» **Assigned task**
Given the entries that follow, write out exactly the lines starting at the one containing "f Hq. rewrite" and ending at the one containing "live ag n → handle_process_send_buffer", both ends included, and only those.

Saved entries:
- - - - - - -

Lemma live_pop ag n id c i rest :
  live ag n → connection n id = Some c → cn_in_flight c = i :: rest →
  live ag (update id (with_flight rest) n).
Proof.
  intros Hl Hc Hf. apply (live_change ag n _ id c (with_flight rest c)); try done.
  - intros q. exact (connection_update' n id _ c q Hc).
  - intros []. split; try done; cbn.
    + rewrite Hf in cl_sorted0. by apply StronglySorted_cons in cl_sorted0 as [_ ?].
    + intros j Hj. apply cl_last0. rewrite Hf. by apply list_elem_of_further.
    + intros j Hh Hj. apply cl_event0; [done|]. rewrite Hf. by apply list_elem_of_further.
  - cbn. by right.
Qed.

Lemma land_sender n flips sender payload n' c :
  land flips sender payload n = Some n' → connection n sender = Some c → cn_paired c ≠ Some sender →
  ∃ c', connection n' sender = Some c' ∧ kept c c'.
Proof.
  intros E Hc Hp. unfold land in E. rewrite Hc in E.
  assert (kept c c) as Hrefl by same_here.
  assert (∀ k, release_window sender k n = Some n' → ∃ c', connection n' sender = Some c' ∧ kept c c') as Hrel.
  { intros k. unfold release_window. destruct (k =? 0); [intros Ex; simplify_eq; eauto|]. rewrite Hc. cbv beta iota.
    destruct (release k _) as [win|]; cbn; [|done]. intros [= Ex]. rewrite <- Ex. exists (with_window win c). split; [|same_here].
    rewrite take_waiter_conn. by apply connection_update_eq. }
  assert (∀ q x f, cn_paired c = Some q → connection (take_waiter x (update q f n)) sender = Some c) as Hother.
  { intros q x f Hq. rewrite take_waiter_conn, connection_update, decide_False; [done|congruence]. }
  case_match; [simplify_eq; eauto|]. destruct payload.
  - destruct (cn_paired c) as [q|] eqn:Hq; [|by eapply Hrel]. case_match; [|by eapply Hrel].
    injection E as E. rewrite <- E, Hother by done. eauto.
  - destruct (cn_paired c) as [q|] eqn:Hq; [|simplify_eq; eauto]. case_match; injection E as E; [|rewrite <- E; eauto].
    rewrite <- E, Hother by done. eauto.
Qed.
Lemma live_process ag pm (d : SendDraws) id now n n' :
  live ag n → handle_process_send_buffer pm d id now n = Some n' → live ag n'.
Proof.
  intros Hl. unfold handle_process_send_buffer.
  destruct (connection n id) as [c|] eqn:Hc; [|intros [= <-]; by apply live_take].
  destruct (_ && _) eqn:Hcl.
  - unfold discard_send_queue. rewrite Hc. destruct (release _ _) as [win|]; cbn [mbind option_bind]; [|done].
    intros [= <-]. apply live_take. apply andb_true_iff in Hcl as [_ Hp]. apply negb_true_iff in Hp.
    apply (live_change ag n _ id c (flag (set_send_stalled false ∘ set_send_in_progress false)
      (with_window win (with_queue [] c)))); try done.
    + intros q. rewrite !connection_update. case_decide; [subst; by rewrite Hc|done].
    + intros []. split; try done. cbn. by rewrite Hp.
    + cbn. intros [?|?]; [by right; left|done].
  - destruct (cn_send_buffer c); [intros [= <-]; by apply live_normal_send|].
    destruct (is_cut n id now) eqn:Hcut; intros [= <-]; [|by apply live_normal_send].
    apply (live_change ag n _ id c (flag (set_send_stalled true) c)); try done.
    + intros q. exact (connection_update' n id _ c q Hc).
    + intros []. split; done.
    + intros _. left. by apply (is_cut_entry n id now c).
Qed.

(** After its send event a queue is idle, stalled, or has its next one. *)
Definition sends_on n id : Prop :=
  ∀ c, connection n id = Some c → fl_send_in_progress (cn_flags c) = true →
    fl_send_stalled (cn_flags c) = false → ∃ t, (t, ProcessSendBuffer id) ∈ nw_actions n.

Lemma idle_sends_on n id now :
  sends_on (finish_close id now (update id (flag (set_send_in_progress false)) n)) id.
Proof.
  intros c' Hc' Hp. exfalso. unfold finish_close in Hc'. rewrite connection_update, decide_True in Hc' by done.
  destruct (connection n id) as [c|] eqn:Hc; [|cbn in Hc'; rewrite connection_update, decide_True, Hc in Hc'; done].
  cbn [fmap option_fmap option_map] in Hc'. case_match.
  - unfold put_fin_in_flight in Hc'. destruct (paired _ _).
    + destruct (connection_put (update id (flag (set_graceful_close_pending false))
        (update id (flag (set_send_in_progress false)) n)) id Fin (sat_add now 1) now
        (flag (set_graceful_close_pending false) (flag (set_send_in_progress false) c))) as (h & f & s & l & E).
      { by rewrite !connection_update, !decide_True, Hc. }
      rewrite E in Hc'. by injection Hc' as <-.
    + rewrite !connection_update, !decide_True, Hc in Hc' by done. by injection Hc' as <-.
  - rewrite !connection_update, !decide_True, Hc in Hc' by done. by injection Hc' as <-.
Qed.
(* ===== verification/NetQuiet.v ===== *)
(** The simulated network comes to rest: processing its events, in any order,
    ends, and then every byte written to an intact direction is at its reader. *)

From stdpp Require Import base list numbers gmap sorting.
From S2P Require Import Prelude Scheduler Network NetWorld NetStream NetSteps NetSafe NetLive NetDrain.
#[local] Open Scope Z_scope.

Section Quiet.
Context {IP : Type} `{Countable IP}.
Implicit Types (c r : ConnectionState IP) (n : Net IP) (w v : World IP) (ag : list (Z * NetworkEvent)).

(** ** Runs keep the schedule *)

Record world_live w : Prop := {
  wl_ok : net_ok w;
  wl_live : live (wd_agenda w) (wd_net w);
}.

Lemma live_op o w w' :
  net_ok w → live (wd_agenda w) (wd_net w) → world_exec o w = Some w' → live (wd_agenda w') (wd_net w').
Proof.
  intros Hok Hl. pose proof (nok_start w Hok) as Hn. pose proof (busy_after w _ Hn) as Hb.
  destruct o as [window cl sv|id buf t|id pm size partial|id|id|id|id|id cs cr|id hs hr|from to d|ip d|ip d|from to| |id t|id t|id|i d];
    cbn [world_exec].
  - intros [= <-]. by apply live_after, live_open.
  - destruct (poll_write _ _ _ _ _) as [[n' p]|] eqn:E; cbn; [|done]. intros [= <-].
    apply live_write with (1 := Hl) in E. destruct p; by apply live_after.
  - destruct (poll_read _ _ _ _ _ _) as [[[n' p] g]|] eqn:E; cbn; [|done]. intros [= <-].
    apply live_read with (1 := Hl) in E. by apply live_after.
  - intros [= <-]. by apply live_after, live_shutdown.
  - destruct (close_graceful _ _ _) as [n'|] eqn:E; cbn; [|done]. intros [= <-].
    apply live_close_graceful with (1 := Hb) (2 := Hl) in E. by apply live_after.
  - destruct (drop_stream _ _ _) as [n'|] eqn:E; cbn; [|done]. intros [= <-].
    apply live_drop with (1 := Hb) (2 := Hl) in E. by apply live_after.
  - destruct (close_aborted _ _) as [n'|] eqn:E; cbn; [|done]. intros [= <-].
    apply live_close_aborted with (1 := Hl) in E. by apply live_after.
  - destruct (close_asymmetric _ _ _ _) as [n'|] eqn:E; cbn; [|done]. intros [= <-].
    apply live_close_asymmetric with (1 := Hl) in E. by apply live_after.
  - intros [= <-]. by apply live_after, live_black_hole.
  - intros [= <-]. by apply live_after, live_partition_pair.
  - intros [= <-]. by apply live_after, live_send_partition.
  - intros [= <-]. by apply live_after, live_recv_partition.
  - intros [= <-]. by apply live_after, live_restore.
  - intros [= <-]. by apply live_after, live_heal_all.
  - intros [= <-]. apply live_after. unfold clog_write_until. case_match; [|done].
    apply live_schedule. by apply (live_env _ (wd_net w)).
  - intros [= <-]. apply live_after. unfold clog_read_until. case_match; [|done].
    apply live_schedule. by apply (live_env _ (wd_net w)).
  - intros [= <-]. by apply live_after, live_discard.
  - destruct (wd_agenda w !! i) as [[t e]|] eqn:Hi; [|by intros [= <-]].
    destruct (handle_event _ _ _ _) as [n'|] eqn:E; cbn; [|done]. intros [= <-].
    apply (live_after (delete i (wd_agenda w))). eapply live_event; [|..|exact E].
    + intros id c Hc. destruct (nok_pair w _ id c Hn Hc) as (p & r & Hp & Hne & _). congruence.
    + eapply live_mono; [|exact Hl]. intros x Hx. by rewrite (delete_Permutation _ _ _ Hi) in Hx.
Qed.
Lemma resize_visible_spec n m : 0 ≤ n → resized_to n m (resize_visible n m).
Proof.
  intros Hn. unfold resize_visible. set (o := size m).
  set (m1 := resize_bitsets _ _).
  assert (len (fi_visible m1) = n) as Hl1 by by apply len_vec_resize.
  assert (sectors m1 = div_ceil n SECTOR_SIZE) as Hs1 by (unfold sectors, size; by rewrite Hl1).
  pose proof (div_ceil_nonneg n SECTOR_SIZE ltac:(done) ltac:(done)) as Hd0.
  assert (Forall (spans (sectors m1)) (bitsets m1)) as Hb1
    by (rewrite Hs1; by apply resize_bitsets_spans).
  assert (∀ s, 0 ≤ s → s < sectors m1 → s * SECTOR_SIZE < n) as Hlt
    by (intros s _; rewrite Hs1; apply sector_lt).
  destruct (Z.leb_spec n o) as [Hle|Hgt].
  { split; [done..| |done| | |].
    - apply vec_resize_same.
    - intros s Hs. rewrite Hs1. apply is_set_resized; lia.
    - intros s Hs. unfold o, size in *. rewrite bool_decide_false by lia. rewrite Hs1.
      apply is_set_resized; lia.
    - intros s Hs E. rewrite Hs1. cbn [m1 resize_bitsets fi_stranded] in E.
      rewrite is_set_resized in E by lia. apply andb_true_iff in E as [? ?]. split; [lia|done]. }
  set (m2 := with_visible _ m1).
  destruct (fill_extension_spec (fi_fill m1) (fi_visible m1) o) as [Hfl Hfs]; [apply len_nonneg|].
  assert (fi_visible m2 = fill_extension (fi_visible m1) o (fi_fill m1)) as Ev2 by done.
  assert (sectors m2 = sectors m1) as Hs2 by (unfold sectors, size; by rewrite Ev2, Hfl).
  pose proof Hb1 as [Hbd [_ [Hbs _]%Forall_cons_1]%Forall_cons_1]%Forall_cons_1.
  destruct (dirty_again_fold m2 (sector_range o (n - o))) as (E & H1 & H2 & H3 & H4).
  { by rewrite Hs2. }
  { by rewrite Hs2. }
  { intros s [Hs _]%elem_of_seqZ. pose proof (Z.div_pos o SECTOR_SIZE (len_nonneg _)).
    unfold SECTOR_SIZE in *. lia. }
  set (m3 := foldl _ _ _) in *. rewrite Hs2 in *.
  assert (sectors m3 = sectors m1) as Hs3 by (rewrite E; exact Hs2).
  assert (fi_visible m3 = fi_visible m2) as Ev3 by by rewrite E.
  split; try rewrite Hs3; try (by rewrite E).
  - by rewrite Ev3, Ev2, Hfl.
  - rewrite Ev3, Ev2. eapply same_on_trans; [eapply same_on_sub; [exact Hfs|done|unfold o, size; lia]|].
    apply vec_resize_same.
  - assert (bitsets m3 = [fi_dirty m3; fi_lied m1; fi_stranded m3; fi_faults m1; fi_eio_read m1;
                          fi_eio_write m1; fi_damaged m1]) as -> by (rewrite E at 1; done).
    unfold bitsets in Hb1. rewrite !Forall_cons in Hb1 |- *. tauto.
  - intros s Hs. rewrite Hs1, E. apply is_set_resized; lia.
  - intros s Hs. rewrite H3 by done. cbn [m2 with_visible fi_dirty m1 resize_bitsets].
    rewrite is_set_resized, <- Hs1 by lia.
    destruct (Z.ltb_spec s (sectors m1)); cbn [andb];
      [f_equal|rewrite orb_false_r, bool_decide_false by lia; done].
    apply bool_decide_ext. pose proof (len_nonneg (fi_visible m)). unfold o, size in *.
    rewrite elem_sector_range by lia. specialize (Hlt s). lia.
  - intros s Hs E'. apply H4 in E'; [|done]. cbn [m2 with_visible fi_stranded m1 resize_bitsets] in E'.
    rewrite is_set_resized in E' by lia. apply andb_true_iff in E' as [? ?]. split; [lia|done].
Qed.
(** ** Growing and shrinking keep the invariant *)

Ltac img := cbn [fi_committed fi_visible fi_dirty fi_lied fi_stranded fi_faults fi_eio_read
  fi_eio_write fi_damaged fi_oracle fi_fill with_committed with_visible with_dirty with_lied
  with_stranded with_faulty with_eio with_damaged with_oracle fst snd] in *.

Lemma bits_of m b : base_ok m → b ∈ bitsets m → spans (sectors m) b.
Proof. intros [H _ _ _] Hb. by rewrite Forall_forall in H; apply H. Qed.

Lemma bits_dirty m : base_ok m → spans (sectors m) (fi_dirty m).
Proof. intros H. apply (bits_of m _ H). apply list_elem_of_here. Qed.
Lemma bits_lied m : base_ok m → spans (sectors m) (fi_lied m).
Proof. intros H. apply (bits_of m _ H). do 1 apply list_elem_of_further. apply list_elem_of_here. Qed.
Lemma bits_stranded m : base_ok m → spans (sectors m) (fi_stranded m).
Proof. intros H. apply (bits_of m _ H). do 2 apply list_elem_of_further. apply list_elem_of_here. Qed.

Lemma stamp_sector L m s crc n : stamp_ok L m s crc n → 0 ≤ s < sectors m.
Proof.
  intros [S1 S2 S3 S4 S5 S6]. split; [done|]. apply sector_lt. unfold size. lia.
Qed.

Lemma resized_base n m m' : base_ok m → resized_to n m m' → base_ok m'.
Proof.
  intros [B1 B2 B3 B4] [Z1 Z2 Z3 Z4 Z5 Z6 Z7 Z8 Z9]. split; [done| | |].
  - unfold is_lied in *. intros s Hs. rewrite Z7, Z8 by done. intros [-> Hl]%andb_true_iff.
    cbn [andb]. by rewrite (B2 s Hs Hl), orb_true_r.
  - intros s Hs E. rewrite Z8 by done. destruct (Z9 s Hs E) as [H1 H2].
    rewrite (proj2 (Z.ltb_lt _ _) H1), (B3 s Hs H2), orb_true_r. done.
  - intros i Hi. pose proof (byte_sector i) as Hp. rewrite Z8 by done.
    pose proof (proj1 (in_sector i _) eq_refl) as Hin. set (s := Z.of_nat i / SECTOR_SIZE) in *.
    rewrite (proj2 (Z.ltb_lt s (sectors m'))); [|apply sector_lt; unfold size; lia].
    cbn [andb]. intros [H1%bool_decide_eq_false H2]%orb_false_iff. rewrite Z1, Z5; [|lia].
    apply B4; [|done]. unfold SECTOR_SIZE in *. lia.
Qed.

(** A stamp that fits in the resized image is still true. *)
Lemma resized_stamp n m m' s crc k :
  base_ok m → resized_to n m m' → s * SECTOR_SIZE + k ≤ n →
  stamp_ok (is_lied m) m s crc k → stamp_ok (is_lied m') m' s crc k.
Proof.
  intros Hb [Z1 Z2 Z3 Z4 Z5 Z6 Z7 Z8 Z9] Hn [S1 S2 S3 S4 S5 S6].
  assert (stamped s k (fi_visible m') (fi_visible m)) as Hv.
  { eapply same_on_sub; [exact Z5|unfold SECTOR_SIZE; lia|lia]. }
  split; [done..|lia|by rewrite Z1| |].
  - rewrite S5. f_equal. symmetry. apply slice_same; [unfold SECTOR_SIZE; lia|done].
  - destruct S6 as [S6|S6]; [left|right].
    + unfold is_lied in *. rewrite Z7, S6, andb_true_r by done. apply Z.ltb_lt, sector_lt.
      unfold size. lia.
    + rewrite Z1. eapply same_on_trans; [exact S6|]. by apply same_on_sym.
Qed.

Lemma grow_ok n m :
  0 ≤ n → len (fi_visible m) ≤ n → image_ok m → image_ok (resize_visible n m).
Proof.
  intros Hn Hle [Hb Hs]. pose proof (resize_visible_spec n m Hn) as Hz.
  split; [by eapply resized_base|]. intros s crc k Ho. rewrite (rz_oracle _ _ _ Hz) in Ho.
  pose proof (Hs _ _ _ Ho) as Hst. eapply resized_stamp; [done..| |done].
  pose proof (st_visible _ _ _ _ _ Hst). lia.
Qed.

Lemma empty_spans : spans 0 (bits_new 0).
Proof. by split; [apply bits_new_wf|]. Qed.

Lemma new_ok n seed g : 0 ≤ n → image_ok (FileImage_new n seed g).
Proof.
  intros Hn. unfold FileImage_new. set (m0 := mkFileImage [] [] _ _ _ _ _ _ _ _ _).
  pose proof (resize_visible_spec n m0 Hn) as [Z1 Z2 Z3 Z4 Z5 Z6 Z7 Z8 Z9].
  set (m := resize_visible n m0) in *. split.
  - split; img.
    + change (sectors (with_dirty _ _)) with (sectors m). unfold bitsets in *; img.
      rewrite !Forall_cons in Z6 |- *. destruct Z6 as (? & ?). split; [|done]. auto with image.
    + unfold is_lied. img. intros s Hs. rewrite Z7 by done.
      change (fi_lied m0) with (bits_new 0). by rewrite is_set_new, andb_false_r.
    + intros s Hs E. apply Z9 in E as [_ E]; [|done].
      change (fi_stranded m0) with (bits_new 0) in E. by rewrite is_set_new in E.
    + done.
  - intros s crc k Ho. img. rewrite Z2 in Ho. done.
Qed.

- - - - - - -

» **Result for this exercise**
  { intros q x f Hq. rewrite take_waiter_conn, connection_update, decide_False; [done|congruence]. }
  case_match; [simplify_eq; eauto|]. destruct payload.
  - destruct (cn_paired c) as [q|] eqn:Hq; [|by eapply Hrel]. case_match; [|by eapply Hrel].
    injection E as E. rewrite <- E, Hother by done. eauto.
  - destruct (cn_paired c) as [q|] eqn:Hq; [|simplify_eq; eauto]. case_match; injection E as E; [|rewrite <- E; eauto].
    rewrite <- E, Hother by done. eauto.
Qed.
Lemma live_process ag pm (d : SendDraws) id now n n' :
  live ag n → handle_process_send_buffer pm d id now n = Some n' → live ag n'.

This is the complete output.